Lactose intolerance, can you tolerate cheese and yogurt?
People with lactose intolerance experience digestive problems when they eat milk, which can have a negative effect on quality of life. In fact, it is thought to affect around 75% of the world's population. The following article tells us how about lactose intolerance? Is cheese tolerable or not?
Lactose or milk sugar is a disaccharide composed of glucose and galactose. It is found only in the milk of mammals and is the main carbohydrate found in milk and other dairy products.
People who are lactose intolerant cannot fully digest the sugar (lactose) in milk. As a result, they experience gas and bloating after eating or drinking dairy products. This condition, also known as lactose malabsorption, is usually harmless, but its symptoms can be bothersome.
Too little enzyme made in the small intestine (lactase) often causes lactose intolerance. You can have low lactose and still be able to digest dairy products. But if your levels are too low, you will become lactose intolerant, leading to symptoms after you eat or drink milk.
Most people with lactose intolerance can manage the condition without having to give up all dairy foods.
2. What is lactose intolerance?
The term used to describe lactose intolerance is defined below:
Lactose is the main carbohydrate in dairy products and consists of a disaccharide consisting of glucose and galactose. Lactase is an enzyme located in the small intestine that hydrolyzes lactose into its components: glucose and galactose. Lactase deficiency or absence of lactase is a condition in which lactase activity is decreased in the small intestine. Lactose dyspepsia is caused by a deficiency or non-existence of lactase. Lactose cannot be completely hydrolyzed and absorbed into the circulatory system from the small intestine but enters the large intestine.
3. Causes of lactose intolerance
Lactose intolerance occurs when your small intestine does not produce enough enzyme (lactase) to digest milk sugar (lactose). Normally, lactase turns lactose into two simple sugars - glucose and galactose - that are absorbed into the bloodstream through the lining of the intestines.
If you have a lactase deficiency, the lactose in your food moves into the colon instead of being processed and absorbed. In the colon, bacteria normally interact with the undigested lactose sugar, causing the signs and symptoms of lactose intolerance.
There are three types of lactose intolerance. Different factors cause lactase deficiency in each type:
3.1. Major lactose intolerance
When children replace milk with other foods, the amount of lactase they produce is often reduced, but is usually still high enough to digest the amount of milk in the typical adult diet. In people with primary lactose intolerance, lactase production declines sharply in adulthood, making dairy products difficult to digest.
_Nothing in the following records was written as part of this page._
(* ===== verification/MPSCQueue.v ===== *)
(** * MPSCQueue: the multi-producer, single-consumer queue

    Models [src/include/fiah/structs/MPSCQueue.hh].  Any number of producers
    run [try_push] and one consumer runs [try_pop]; a producer claims a ticket by
    a compare-exchange on [m_tail], fills the slot of its ticket and sets the
    slot's [ready] flag; the consumer takes the slots in ticket order.  Every
    atomic access and every access to an element is one step, under sequential
    consistency; [compare_exchange_weak] may fail spuriously (the scheduler
    decides). *)

From stdpp Require Import base tactics numbers list option gmap.
From Stdlib Require Import ZArith Lia.
From S2P Require Import Prelude Storage Ring.
#[local] Open Scope Z_scope.
#[local] Open Scope fiah_scope.

Section MPSCQueue.
Context {T : Type}.
(** [SIZE = 2 ^ k] *)
Context (k : Z).

Definition SIZE : Z := 2 ^ k.
Definition index (idx : Z) : nat := mask_slot k idx.   (* m_array[idx & MASK] *)

Record Slot : Type := MkSlot { data : cell T; ready : bool }.

(** A producer inside [try_push(in)], with its locals; a thread with no entry
    in the table of producers is outside the queue. *)
Inductive producer_pc : Type :=
| P_load_tail (x : T)
| P_load_head (x : T) (tail backoff_counter : Z)
| P_cas (x : T) (tail backoff_counter : Z)
| P_backoff (x : T) (tail backoff_counter : Z)
| P_construct (x : T) (tail : Z)
| P_set_ready (x : T) (tail : Z).

(** The consumer inside [try_pop(out)]. *)
Inductive consumer_pc : Type :=
| C_idle
| C_load_head
| C_load_ready (head : Z)
| C_move (head : Z)
| C_destroy (head : Z) (out : T)
| C_clear_ready (head : Z) (out : T)
| C_store_head (head : Z) (out : T).

Record queue : Type := Queue {
  m_head : Z;
  m_tail : Z;
  m_array : list Slot;
  producers : gmap nat producer_pc;
  consumer : consumer_pc
}.

Definition init : queue :=
  Queue 0 0 (replicate (Z.to_nat SIZE) (MkSlot Raw false)) ∅ C_idle.

Inductive event : Type :=
| Ev_claim (p : nat) (x : T)       (* the compare-exchange of [p] succeeded *)
| Ev_push (p : nat) (x : T)        (* try_push returned true *)
| Ev_push_full (p : nat) (x : T)   (* try_push returned false *)
| Ev_pop (x : T)                   (* try_pop returned true *)
| Ev_pop_empty.                    (* try_pop returned false *)

Definition set_pc (q : queue) (p : nat) (pc : producer_pc) : queue :=
  Queue (m_head q) (m_tail q) (m_array q) (<[p := pc]> (producers q)) (consumer q).
Definition leave (q : queue) (p : nat) : queue :=
  Queue (m_head q) (m_tail q) (m_array q) (delete p (producers q)) (consumer q).
Definition set_consumer (q : queue) (pc : consumer_pc) : queue :=
  Queue (m_head q) (m_tail q) (m_array q) (producers q) pc.

(** Update of one slot of the array. *)
Definition on_slot {R : Type} (q : queue) (idx : Z) (f : Slot → outcome (R * Slot))
  : outcome (R * list Slot) :=
  match m_array q !! index idx with
  | Some s => let! (r, s') := f s in Ret (r, <[index idx := s']> (m_array q))
  | None => Undef
  end.

(** One step of [try_push]; [spurious] makes a compare-exchange fail. *)
Definition try_push_step (q : queue) (p : nat) (spurious : bool)
  : outcome (queue * option event) :=
  match producers q !! p with
  | None => Ret (q, None)
  | Some (P_load_tail x) => Ret (set_pc q p (P_load_head x (m_tail q) 1), None)
  | Some (P_load_head x tail backoff) =>
      let head := m_head q in
      if SIZE <=? tail -u64 head
      then Ret (leave q p, Some (Ev_push_full p x))
      else Ret (set_pc q p (P_cas x tail backoff), None)
  | Some (P_cas x tail backoff) =>
      if (m_tail q =? tail) && negb spurious
      then Ret (Queue (m_head q) (tail +u64 1) (m_array q)
                  (<[p := P_construct x tail]> (producers q)) (consumer q),
                Some (Ev_claim p x))
      else Ret (set_pc q p (P_backoff x (m_tail q) backoff), None)
  | Some (P_backoff x tail backoff) =>
      Ret (set_pc q p (P_load_head x tail (Z.min (backoff <<u64 1) 64)), None)
  | Some (P_construct x tail) =>
      let! (_, arr) := on_slot q tail (λ s,
        let! c := construct_cell x (data s) in Ret (tt, MkSlot c (ready s))) in
      Ret (Queue (m_head q) (m_tail q) arr
             (<[p := P_set_ready x tail]> (producers q)) (consumer q), None)
  | Some (P_set_ready x tail) =>
      let! (_, arr) := on_slot q tail (λ s, Ret (tt, MkSlot (data s) true)) in
      Ret (Queue (m_head q) (m_tail q) arr (delete p (producers q)) (consumer q),
           Some (Ev_push p x))
  end.

(** One step of [try_pop]. *)
Definition try_pop_step (q : queue) : outcome (queue * option event) :=
  match consumer q with
  | C_idle => Ret (q, None)
  | C_load_head => Ret (set_consumer q (C_load_ready (m_head q)), None)
  | C_load_ready head =>
      let! (rdy, arr) := on_slot q head (λ s, Ret (ready s, s)) in
      if rdy
      then Ret (set_consumer q (C_move head), None)
      else Ret (set_consumer q C_idle, Some Ev_pop_empty)
  | C_move head =>
      let! (out, arr) := on_slot q head (λ s,
        let! (v, c) := move_cell (data s) in Ret (v, MkSlot c (ready s))) in
      Ret (Queue (m_head q) (m_tail q) arr (producers q) (C_destroy head out), None)
  | C_destroy head out =>
      let! (_, arr) := on_slot q head (λ s,
        let! c := destroy_cell (data s) in Ret (tt, MkSlot c (ready s))) in
      Ret (Queue (m_head q) (m_tail q) arr (producers q) (C_clear_ready head out), None)
  | C_clear_ready head out =>
      let! (_, arr) := on_slot q head (λ s, Ret (tt, MkSlot (data s) false)) in
      Ret (Queue (m_head q) (m_tail q) arr (producers q) (C_store_head head out), None)
  | C_store_head head out =>
      Ret (Queue (head +u64 1) (m_tail q) (m_array q) (producers q) C_idle,
           Some (Ev_pop out))
  end.

Inductive action : Type :=
| CallPush (p : nat) (x : T)
| RunProducer (p : nat) (spurious : bool)
| CallPop
| RunConsumer.

Definition exec (q : queue) (a : action) : outcome (queue * option event) :=
  match a with
  | CallPush p x =>
      match producers q !! p with
      | None => Ret (set_pc q p (P_load_tail x), None)
      | Some _ => Ret (q, None)
      end
  | RunProducer p spurious => try_push_step q p spurious
  | CallPop =>
      match consumer q with
      | C_idle => Ret (set_consumer q C_load_head, None)
      | _ => Ret (q, None)
      end
  | RunConsumer => try_pop_step q
  end.

(** The values in ticket order, and the values popped, along a trace. *)
Definition claimed (es : list event) : list T :=
  omap (λ e, match e with Ev_claim _ x => Some x | _ => None end) es.
Definition popped (es : list event) : list T :=
  omap (λ e, match e with Ev_pop x => Some x | _ => None end) es.

(** The claims and the completed pushes of one producer. *)
Definition claimed_by (p : nat) (es : list event) : list T :=
  omap (λ e, match e with
             | Ev_claim p' x => if decide (p' = p) then Some x else None
             | _ => None
             end) es.
Definition pushed_by (p : nat) (es : list event) : list T :=
  omap (λ e, match e with
             | Ev_push p' x => if decide (p' = p) then Some x else None
             | _ => None
             end) es.
End MPSCQueue.

Arguments Slot T : clear implicits.
Arguments queue T : clear implicits.
Arguments event T : clear implicits.
Arguments action T : clear implicits.
Arguments producer_pc T : clear implicits.
Arguments consumer_pc T : clear implicits.
Arguments RunProducer {T} _ _.
Arguments CallPop {T}.
Arguments RunConsumer {T}.
Arguments C_idle {T}.
Arguments C_load_head {T}.
Arguments C_load_ready {T} _.
Arguments C_move {T} _.
Arguments Ev_pop_empty {T}.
3.2. Secondary lactose intolerance
Treating the underlying disorder can restore lactase levels and improve signs and symptoms, although it may take time.
3.3. Congenital or developmental lactose intolerance
4. Symptoms of lactose intolerance
Diarrhea Nausea and sometimes vomiting Stomach cramps Enlargement Gas in the abdomen Some people even feel the need to go to the bathroom, nausea, vomiting, abdominal pain lower and sometimes constipated.
Diarrhea occurs because lactose is not digested in the small intestine, causing it to move into your digestive tract.
Once it reaches the colon, lactose is fermented by bacteria in your intestines, forming short-chain fatty acids and gases. This causes bloating, gas, and pain.
The severity of symptoms can vary, depending on how much lactose you can tolerate and how much you have eaten
5. People who are lactose intolerant may be able to eat some milk
All dairy foods contain lactose, but this does not mean that they are completely off-limits for people with lactose intolerance.
Most babies who are lactose intolerant can tolerate small amounts of lactose. For example, some people can tolerate a small amount of milk in tea but cannot tolerate the amount you get from a bowl of cereal.
Some milks are also naturally low in lactose when eaten in their usual serving sizes. For example, butter contains only 0.1 grams of lactose per 20 grams.
Some cheeses also have less than 1 gram of lactose per serving. Interestingly, eating yogurt tends to cause fewer symptoms in people with lactose intolerance compared with other types of milk.
6. Treatment of lactose intolerance
6.1. Enzyme Supplement
However, the effectiveness of these products seems to vary from person to person. Lactase enzyme supplements can be very effective for some people.
6.2. Exposure to lactose
To date, studies on this are few and far between, but early studies have shown some positive results. In one small study, nine people with lactose intolerance tripled their lactase production 16 days after consuming lactose.
6.3. Take Probiotics and Prebiotics
Prebiotics are fibers that serve as food for these bacteria. They provide the beneficial bacteria you already have in your gut, so they thrive.
Some probiotics and prebiotics may be more effective than others for people with lactose intolerance.